We are not seeking to create a standard implementation - we are only seeking a generic framework and some protocols, and formats. ALL or MOST of the implementation details will be left upto the implementors. I think we need to clear this point up.

Additionally as a long term goal we might seek to change the architechture and email standards on the entire Internet such as (gasp) kill or change SMTP. As a short-term that is not possible, but as a long-term goal it might become an option. That is something that only the IETF can accomplish since they are the keepers of SMTP and related standards.

I think there's a lot to be said for keeping the process single-ended (i.e. not doing anything special or even different between sender and recipient agents)... in fact, not changing the sender end AT ALL (other than, hopefully, encouraging plain ASCII text as the 'standard' format for unexpected transmissions and discouraging unexpected attachments and spamming!)


We would seek to address the receiver first and his MTA. Then we can work our way from there upstream.
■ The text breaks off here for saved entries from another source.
Definition set_clock (t : Z) (σ : world) : world :=
  World t (localtime σ) (draws σ) (sheet σ) (replies σ) (sent σ) (fired σ).
Definition set_draws (d : list Z) (σ : world) : world :=
  World (clock σ) (localtime σ) d (sheet σ) (replies σ) (sent σ) (fired σ).
Definition set_sheet (s : list (list string)) (σ : world) : world :=
  World (clock σ) (localtime σ) (draws σ) s (replies σ) (sent σ) (fired σ).
Definition set_net (r : list (string + response)) (q : list request) (σ : world) : world :=
  World (clock σ) (localtime σ) (draws σ) (sheet σ) r q (fired σ).
Definition set_fired (f : list Z) (σ : world) : world :=
  World (clock σ) (localtime σ) (draws σ) (sheet σ) (replies σ) (sent σ) f.

(** Durations, in microseconds. *)
Definition seconds (n : Z) : Z := n * 1000000.
Definition minutes (n : Z) : Z := n * 60000000.
Definition days (n : Z) : Z := n * 86400000000.

(** [datetime.now(TZ)] *)
Definition datetime_now : M Z := fun σ => (Ok (clock σ), σ).

(** [time.sleep(n)], [n] in seconds. *)
Definition sleep (n : Z) : M unit := fun σ => (Ok tt, set_clock (clock σ + seconds n) σ).

(** [random.randint(a, b)]: some number of [a..b]; an empty range raises. *)
Definition randint (a b : Z) : M Z := fun σ =>
  if decide (a <= b)
  then (Ok (a + default 0 (head (draws σ)) `mod` (b - a + 1)), set_draws (tail (draws σ)) σ)
  else (Raise (ValueError "empty range for randrange()"), σ).

(** [requests.post(...)]: the request is sent and the next reply comes
    back, or [RequestException] is raised. *)
Definition requests_post (q : request) : M response := fun σ =>
  let σ' := set_net (tail (replies σ)) (sent σ ++ [q]) σ in
  match replies σ with
  | inr resp :: _ => (Ok resp, σ')
  | inl msg :: _ => (Raise (RequestException msg), σ')
  | [] => (Raise (RequestException "connection failed"), σ')
  end.

(** ** Row store adapter *)

(** [ws.get_all_values()] *)
Definition get_all_values : M (list (list string)) := fun σ => (Ok (sheet σ), σ).

(** [ws.update(values=[cells], range_name="1:1")]: row 1 gets [cells] from
    column A on; cells of row 1 to the right of them stay. *)
Definition ws_update_row1 (cells : list string) : M unit := fun σ =>
  let old := default [] (head (sheet σ)) in
  (Ok tt, set_sheet ((cells ++ drop (length cells) old) :: tail (sheet σ)) σ).

(** [l] made at least [n] long with [d]. *)
Definition pad {A} (n : nat) (d : A) (l : list A) : list A :=
  l ++ replicate (n - length l) d.

(** The sheet with cell ([r], [c]) set (both counted from 0); the grid
    grows with empty cells as far as needed. *)
Definition set_cell (r c : nat) (v : string) (s : list (list string))
  : list (list string) :=
  let s' := pad (S r) [] s in
  <[r := <[c := v]> (pad (S c) EmptyString (default [] (s' !! r)))]> s'.

(** The content of cell ([r], [c]), both counted from 1 as the sheet does;
    a cell outside the grid is empty. *)
Definition cell (s : list (list string)) (r c : nat) : string :=
  match r, c with
  | S r', S c' => default EmptyString (s !! r' ≫= fun cells => cells !! c')
  | _, _ => EmptyString
  end.

(** [ws.update_cell(row, col, value)]; the sheet counts rows and columns
    from 1 and the library refuses anything lower. *)
Definition update_cell (r c : nat) (v : string) : M unit := fun σ =>
  match r, c with
  | S r', S c' => (Ok tt, set_sheet (set_cell r' c' v (sheet σ)) σ)
  | _, _ => (Raise (Exception "incorrect cell label"), σ)
  end.

(** [ensure_header(ws)] *)
Definition ensure_header : M (list string) :=
  values ← get_all_values;
  match values with
  | [] => ws_update_row1 NEED_COLS;; mret NEED_COLS
  | header0 :: _ =>
      let '(header, changed) :=
        foldl (fun '(header, changed) col =>
                 if bool_decide (col ∈ header) then (header, changed)
                 else (header ++ [col], true))
              (header0, false) NEED_COLS in
      (if changed : bool then ws_update_row1 header else mret tt);;
      mret header
  end.

(** [d[k]] on a dict: a missing key raises [KeyError]. *)
Definition getitem {V} (d : gmap string V) (k : string) : M V :=
  match d !! k with
  | Some v => mret v
  | None => raise (KeyError k)
  end.

Definition pad2 (n : Z) : string :=
  if decide (0 <= n < 10) then "0" +:+ pretty n else pretty n.

(** [time.strftime("%Y-%m-%d %H:%M:%S", t)] *)
Definition strftime (t : struct_time) : string :=
  pretty (tm_year t) +:+ "-" +:+ pad2 (tm_mon t) +:+ "-" +:+ pad2 (tm_mday t)
  +:+ " " +:+ pad2 (tm_hour t) +:+ ":" +:+ pad2 (tm_min t) +:+ ":" +:+ pad2 (tm_sec t).

(** [time.localtime()] *)
Definition time_localtime : M struct_time := fun σ => (Ok (localtime σ (clock σ)), σ).

(** [{h: i+1 for i, h in enumerate(header)}] *)
Definition col_idx_of (header : list string) : gmap string nat :=
  foldl (fun (d : gmap string nat) '(i, h) => <[h := S i]> d) ∅ (imap pair header).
Also, BCPs - plenty of possibilities there.

Does that make my thinking clearer?


A bit but I am still not on the same page as you. I also want to make it clear that "consent" is not the only options available to us. Even though the charter focuses on consent it is not cast in stone and can be changed if a strong enough reason arises. So we are open to other "non-consent" possibilities, but as of now, the consent framework is looking to be a good direction to research.